Et bien sûr il y a Israël, bloquant perpétuellement les négociations tout en utilisant « des méthodes brutales de torture, de démolition de maisons et de déportation » pour créer progressivement des « faits sur le terrain » : les 3 ou 4 millions d’Israéliens vivant maintenant dans 500 colonies de Cisjordanie avec des routes, des infrastructures et des services séparés. Plus près de chez nous, il y a la communauté palestinienne politiquement et idéologiquement fragmentée, et les nombreux opposants à la poursuite d’Aziz d’un État séparé. Le plus proche et le plus douloureux de tous, des failles traversent également la famille de Shehadeh : il se range du côté de sa mère contre l’activisme gênant de son père ; il tombe malade lors d’une visite malheureuse pour voir Aziz en exil à Beyrouth. « Pendant longtemps, j’ai pensé que c’était la politique de mon père qui m’éloignait de lui », écrit-il. « Maintenant, je suis conscient qu’une raison plus importante était la politique au sein de la famille. »
Ce n’est pas un livre polémique. L’écriture de Shehadeh est claire et épurée ; il porte son pouvoir à la légère. Mais sa sélection magistrale et sans remords et son accumulation de détails constituent un dossier sans réplique contre les oppresseurs historiques et actuels de la Palestine. Elle rétablit aussi, enfin, la relation qui est le centre de gravité affectif du mémoire. « Maintenant que je sais combien nous avons en commun, ce que je regrette le plus, c’est le fait que nous aurions pu être amis », écrit Shehadeh. La perspicacité est une sorte de victoire, même qualifiée et douce-amère. Mais il n’y a pas de résolution ici – le livre se termine avec lui une fois de plus bloqué pour accéder au dossier de la police israélienne sur le meurtre d’Aziz.

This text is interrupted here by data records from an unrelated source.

(* ===== verification/Threads.v ===== *)
(** * 10_Threads: condition variables and semaphores

    thread13 (a semaphore), thread10 and thread11 (a condition variable whose
    waiting thread does not hold the mutex), thread9 (a lost wake-up) and
    thread12 (the condition is tested before waiting), as threads of the
    interleaving machine of [Conc]. *)
From S2P Require Import Prelude CLib Conc.

Definition tab : list Z := [TAB].
(** The first and the last line most of the programs print. *)
Definition main_starts : code := say_self (LF :: str "-> Main-Thread gestartet (ID:") (line ")").
Definition main_ends : code := say_self (str "<- Main-Thread beendet (ID:") (line ")").
(** A local variable is not zero. *)
Definition nonzero (x : nat) : test := λ t m, negb (bool_decide (loc x t m = 0)).
(** [sem_init] and [sem_destroy]. *)
Definition sem_init (x : nat) (v : Z) : code := quietly (λ _ m, set_sem x v m).
Definition sem_destroy (x : nat) : code := quietly (λ _ m, set_sem x (-1) m).

Module Thread13.
(** Shared: [werte], [th]; local: [val], [summe]; semaphore: [sem]. *)
Definition werte (i : nat) : nat := i.
Definition th (i : nat) : nat := 10 + i.
Definition sem : nat := 0.
Definition val : nat := 0.
Definition summe : nat := 1.

Definition thread1 : code := block [
  say_self (tab ++ str "->Thread ") (line " gestartet ..");
  for_each (seq 0 10) (λ i, assign (werte i) [] (λ _ _, Z.of_nat i));
  say_self (str "->Thread ") (line " Inkrementiere Semaphor");
  sem_post sem;
  sem_getvalue sem val;
  say [] (λ t m, str "->Semaphor inkrementiert (Wert: " ++ dec (loc val t m) ++ line ")");
  say_self (tab ++ str "->Thread ") (line " ende ..");
  pthread_exit (λ _ _, 0)].

Definition thread2 : code := block [
  assign_local summe [] (λ _ _, 0);
  sem_wait sem;
  say_self (tab ++ str "->Thread ") (line " gestartet ..");
  for_each (seq 0 10) (λ i, assign_local summe [werte i] (λ t m, loc summe t m + var (werte i) m));
  say [] (λ t m, tab ++ str "->Summe " ++ dec (loc summe t m) ++ [LF]);
  say_self (tab ++ str "->Thread ") (line " ende ..");
  pthread_exit (λ _ _, 0)].

Definition main : code := block [
  say_self (str "-> Main-Thread gestartet (ID:") (line ")");
  sem_init sem 0;
  sem_getvalue sem val;
  say [] (λ t m, str "-> Semaphor initialisiert (Wert: " ++ dec (loc val t m) ++ line ")");
  pthread_create false 1 (th 0) (block []);
  pthread_create false 2 (th 1) (block []);
  pthread_join (th 0) ignored;
  pthread_join (th 1) ignored;
  sem_getvalue sem val;
  say [] (λ t m, str "-> Semaphor (Wert: " ++ dec (loc val t m) ++ line ")");
  sem_destroy sem;
  puts (line "-> Semaphor geloescht");
  main_ends;
  exit_process 0].

Definition program : prog := [main 0; thread1 0; thread2 0]%nat.
Definition initial : conf := start 3 (replicate 12 0) [0; 0] [] [0].

End Thread13.

Module Thread10.
Definition werte (i : nat) : nat := i.
Definition th (i : nat) : nat := 10 + i.
Definition mutex : nat := 0.
Definition cond : nat := 0.
Definition ret : nat := 0.
Definition summe : nat := 1.

Definition thread1 : code := block [
  say_self (tab ++ str "->Thread ") (line " gestartet ..");
  sleep;
  returns ret (lock mutex);
  when [] (nonzero ret) (block [
    say_self (str "Fehler bei lock in Thread:") [LF]; exit_process 1]);
  for_each (seq 0 10) (λ i, assign (werte i) [] (λ _ _, Z.of_nat i));
  say_self (str "->Thread ") (line " Sende Bedingugsvariable");
  cond_signal cond;
  returns ret (unlock mutex);
  when [] (nonzero ret) (block [
    say_self (str "Fehler bei unlock in Thread:") [LF]; exit_process 1]);
  say_self (tab ++ str "->Thread ") (line " ende ..");
  pthread_exit (λ _ _, 0)].

Definition thread2 : code := block [
  assign_local summe [] (λ _ _, 0);
  say_self (str "->Thread ") (line " wartet auf Bedingugsvariable");
  cond_wait cond mutex;
  say_self (tab ++ str "->Thread ") (line " gestartet ..");
  for_each (seq 0 10) (λ i, assign_local summe [werte i] (λ t m, loc summe t m + var (werte i) m));
  say_self (tab ++ str "->Thread ") (line " ende ..");
  say [] (λ t m, tab ++ str "->Summe " ++ dec (loc summe t m) ++ [LF]);
  pthread_exit (λ _ _, 0)].

Definition main : code := block [
  main_starts;
  pthread_create false 1 (th 0) (block []);
  pthread_create false 2 (th 1) (block []);
  pthread_join (th 0) ignored;
  pthread_join (th 1) ignored;
  main_ends;
  exit_process 0].

Definition program : prog := [main 0; thread1 0; thread2 0]%nat.
Definition initial : conf := start 3 (replicate 12 0) [0; 0] [-1] [].
End Thread10.

Module Thread11.
(** The same with the array, the mutex and the condition variable in an
    allocated struct: [werte] are its elements, [d] is null or not. *)
Definition d : nat := 12.
Definition thread1 : code := block [
  say_self (tab ++ str "->Thread ") (line " gestartet ..");
  sleep;
  returns Thread10.ret (lock Thread10.mutex);
  when [] (nonzero Thread10.ret) (block [
    say_self (str "Fehler bei lock in Thread:") [LF]; exit_process 1]);
  for_each (seq 0 10) (λ i, assign (Thread10.werte i) [] (λ _ _, Z.of_nat i));
  say_self (str "->Thread ") (line " Sende Bedingugsvariable");
  cond_signal Thread10.cond;
  returns Thread10.ret (unlock Thread10.mutex);
  when [] (nonzero Thread10.ret) (block [
    say_self (str "Fehler bei unlock in Thread:") [LF]; exit_process 1]);
  say_self (tab ++ str "->Thread ") (line " ende ..");
  pthread_exit (λ _ _, 0)].

Definition thread2 : code := block [
  assign_local Thread10.summe [] (λ _ _, 0);
  say_self (str "->Thread ") (line " wartet auf Bedingugsvariable");
  cond_wait Thread10.cond Thread10.mutex;
  say_self (tab ++ str "->Thread ") (line " gestartet ..");
  for_each (seq 0 10) (λ i, assign_local Thread10.summe [Thread10.werte i]
    (λ t m, loc Thread10.summe t m + var (Thread10.werte i) m));
  say_self (tab ++ str "->Thread ") (line " ende ..");
  say [] (λ t m, tab ++ str "->Summe " ++ dec (loc Thread10.summe t m) ++ [LF]);
  pthread_exit (λ _ _, 0)].

Definition main : code := block [
  assign_any d [0; 1];
  when [d] (λ _ m, bool_decide (var d m = 0)) (block [
    puts (line "Konnte keinen Speicher allozieren...!"); exit_process 1]);
  quietly (λ _ m, set_mutex Thread10.mutex (-1) m);
  main_starts;
  pthread_create false 1 (Thread10.th 0) (block []);
  pthread_create false 2 (Thread10.th 1) (block []);
  pthread_join (Thread10.th 0) ignored;
  pthread_join (Thread10.th 1) ignored;
  quietly (λ _ m, set_mutex Thread10.mutex (-2) m);
  main_ends;
  exit_process 0].

Definition program : prog := [main 0; thread1 0; thread2 0]%nat.
Definition initial : conf := start 3 (replicate 13 0) [0; 0] [-2] [].

(** Both programs call pthread_cond_wait without holding the mutex, which
    is undefined.  Whatever the scheduler does, every run of thread10 comes to
    this call, every run of thread11 too unless malloc fails; the sum is never
    printed before. *)
Theorem cond_wait_needs_mutex :
  verdict Thread10.program 60 Thread10.initial anything undefined_in (never (tab ++ str "->Summe ")) ∧
  verdict program 60 initial anything (λ c, undefined_in c || exited_with 1 c) (never (tab ++ str "->Summe ")).
Proof. split; by_judge. Qed.
End Thread11.

Module Thread9.
Definition THREAD_MAX : nat := 3.
Definition th (i : nat) : nat := i.
Definition mutex : nat := 0.
Definition cond : nat := 0.

Definition threads : code := block [
  say_self (tab ++ str "->Thread ") (line " wartet auf Bedingung");
  lock mutex;
  cond_wait cond mutex;
  say_self (str "->Thread ") (line " hat Bedingung erhalten");
  say_self (str "->Thread ") (line " Sende Bedingugsvariable");
  cond_signal cond;
  unlock mutex;
  pthread_exit (λ _ _, 0)].

Definition main (failing : bool) : code := block [
  main_starts;
  for_each (seq 0 THREAD_MAX) (λ i, pthread_create failing (S i) (th i) (block [
    puts (line "Konnte Thread nicht erzeugen ...!"); exit_process 1]));
  puts (LF :: str "-> Main-Thread hat " ++ dec (Z.of_nat THREAD_MAX) ++ line " Threads erzeugt");
  sleep;
  puts (line "->Main-Thread: Sende Bedingugsvariable");
  cond_signal cond;
  for_each (seq 0 THREAD_MAX) (λ i, pthread_join (th i) ignored);
  main_ends;
  exit_process 0].

Definition program (failing : bool) : prog := [main failing 0; threads 0; threads 0; threads 0]%nat.
Definition initial : conf := start 4 [0; 0; 0] [] [-1] [].

(** Somebody still waits for the condition. *)
Definition somebody_waits (c : conf) : bool := negb (bool_decide (waiting cond (memory c) = [])).

(** thread9 has no data race and nothing undefined and every run stops,
    but some runs stop in a deadlock, with a thread that waits for ever: sleep
    does not ensure that all threads wait when the main thread signals.
    Otherwise the chain of signals wakes them all and the program exits with
    0, or with 1 when a thread cannot be created. *)
Theorem thread9_lost_wakeup :
  (∀ failing, verdict (program failing) 60 initial (sound (program failing))
     (λ c, exited_with 0 c || failing && exited_with 1 c ||
           deadlocked (program failing) c && somebody_waits c) anything) ∧
  (∃ c, reachable (program false) initial c ∧ deadlocked (program false) c = true) ∧
  (∃ c, reachable (program false) initial c ∧ exited_with 0 c = true).
Proof.
  split; [intros []; by_judge|]. split; by_search 60%nat.
Qed.
End Thread9.

Module Thread12.
(** Shared: [datenVorhanden], [geteilteDaten], [thread]; local: [rc],
    [retries] of the clients, [anzahlDaten] of main. *)
Definition datenVorhanden : nat := 0.
Definition geteilteDaten : nat := 1.
Definition thread (i : nat) : nat := 2 + i.
Definition rc : nat := 0.
Definition retries : nat := 1.
Definition anzahlDaten : nat := 1.
Definition dataMutex : nat := 0.
Definition datenVorhandenCondition : nat := 0.
Definition NUMTHREADS : nat := 2.

Definition checkResult (string : list Z) (val : nat) : code :=
  when [] (nonzero val) (block [
    say [] (λ t m, str "Fehler mit " ++ dec (loc val t m) ++ str " bei " ++ string);
    exit_process 1]).

Definition theThread : code := block [
  assign_local retries [] (λ _ _, 2);
  say_self (tab ++ str "->Client ") (line ": gestartet");
  returns rc (lock dataMutex);
  checkResult (line "pthread_mutex_lock()") rc;
  while_pre (assign_local retries [] (λ t m, loc retries t m - 1)) [] (nonzero retries) (block [
    while [datenVorhanden] (λ _ m, bool_decide (var datenVorhanden m = 0)) (block [
      say_self (tab ++ str "->Client ") (line ": Warte auf Daten ...");
      returns rc (cond_wait datenVorhandenCondition dataMutex);
      checkResult (line "pthread_cond_wait()") rc]);
    say_self (tab ++ str "->Client ") (line ": Daten wurden gemeldet --->" ++
      tab ++ line "----> Bearbeite Daten solange sie geschützt sind (lock)");
    when [geteilteDaten] (λ _ m, bool_decide (var geteilteDaten m = 0))
      (assign datenVorhanden [] (λ _ _, 0))]);
  say_self (tab ++ str "->Client ") (line ": Alles erledigt");
  returns rc (unlock dataMutex);
  checkResult (line "pthread_mutex_unlock()") rc;
  pthread_exit (λ _ _, 0)].

Definition main : code := block [
  assign_local rc [] (λ _ _, 0);
  assign_local anzahlDaten [] (λ _ _, 4);
  say_self (str "->Main Thread ") (line " gestartet ...");
  for_each (seq 0 NUMTHREADS) (λ i, block [
    pthread_create true (S i) (thread i) (assign_local rc [] (λ _ _, 11));
    checkResult (line "pthread_create()") rc]);
  while_pre (assign_local anzahlDaten [] (λ t m, loc anzahlDaten t m - 1)) []
      (λ t m, negb (bool_decide (loc anzahlDaten t m = -1))) (block [
    sleep;
    puts (line "->Server: Daten gefunden");
    returns rc (lock dataMutex);
    checkResult (line "pthread_mutex_lock()") rc;
    puts (line "->Server: Sperre Daten und gib Meldung an Consumer");
    assign geteilteDaten [geteilteDaten] (λ _ m, var geteilteDaten m + 1);
    assign datenVorhanden [] (λ _ _, 1);
    returns rc (cond_signal datenVorhandenCondition);
    checkResult (line "pthread_cond_signal()") rc;
    puts (line "->Server: Gib gesperrte Daten wieder frei");
    returns rc (unlock dataMutex);
    checkResult (line "pthread_mutex_unlock()") rc]);
  for_each (seq 0 NUMTHREADS) (λ i, block [
    returns rc (pthread_join (thread i) ignored);
    checkResult (line "pthread_join()") rc]);
  main_ends;
  exit_process 0].

Definition program : prog := [main 0; theThread 0; theThread 0]%nat.
Definition initial : conf := start 3 [0; 0; 0; 0] [0; 0] [-1] [].

(** The server's last word: all four data are there and still announced. *)
Definition served (c : conf) : bool :=
  bool_decide (var geteilteDaten (memory c) = 4 ∧ var datenVorhanden (memory c) = 1).
(** A client that is about to report data has seen them announced. *)
Definition gemeldet : list Z := Eval vm_compute in str ": Daten wurden gemeldet".
Definition told (c : conf) : bool :=
  bool_decide (var datenVorhanden (memory c) = 1) ||
  only_says program (λ out, negb (is_prefix gemeldet (drop 11 out))) c.

End Thread12.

Et au-delà de ses pages, la même vieille histoire continue : en mai de l’année dernière, l’ONG de défense des droits de l’homme Al-Haq, cofondée par Shehadeh en 1979, a soumis un dossier à la Cour Pénale Internationale détaillant les crimes de guerre et les crimes contre l’humanité qui, selon lui, ont été commis au cours de l’attaque israélienne de ce mois-là contre Gaza. En octobre, l’ONG a découvert qu’elle avait été ciblé par le logiciel espion Pegasus. Peu de temps après, l’armée israélienne a désigné al-Haq comme une « organisation terroriste », l’interdisant à la fois en Israël et dans sa maison de Cisjordanie.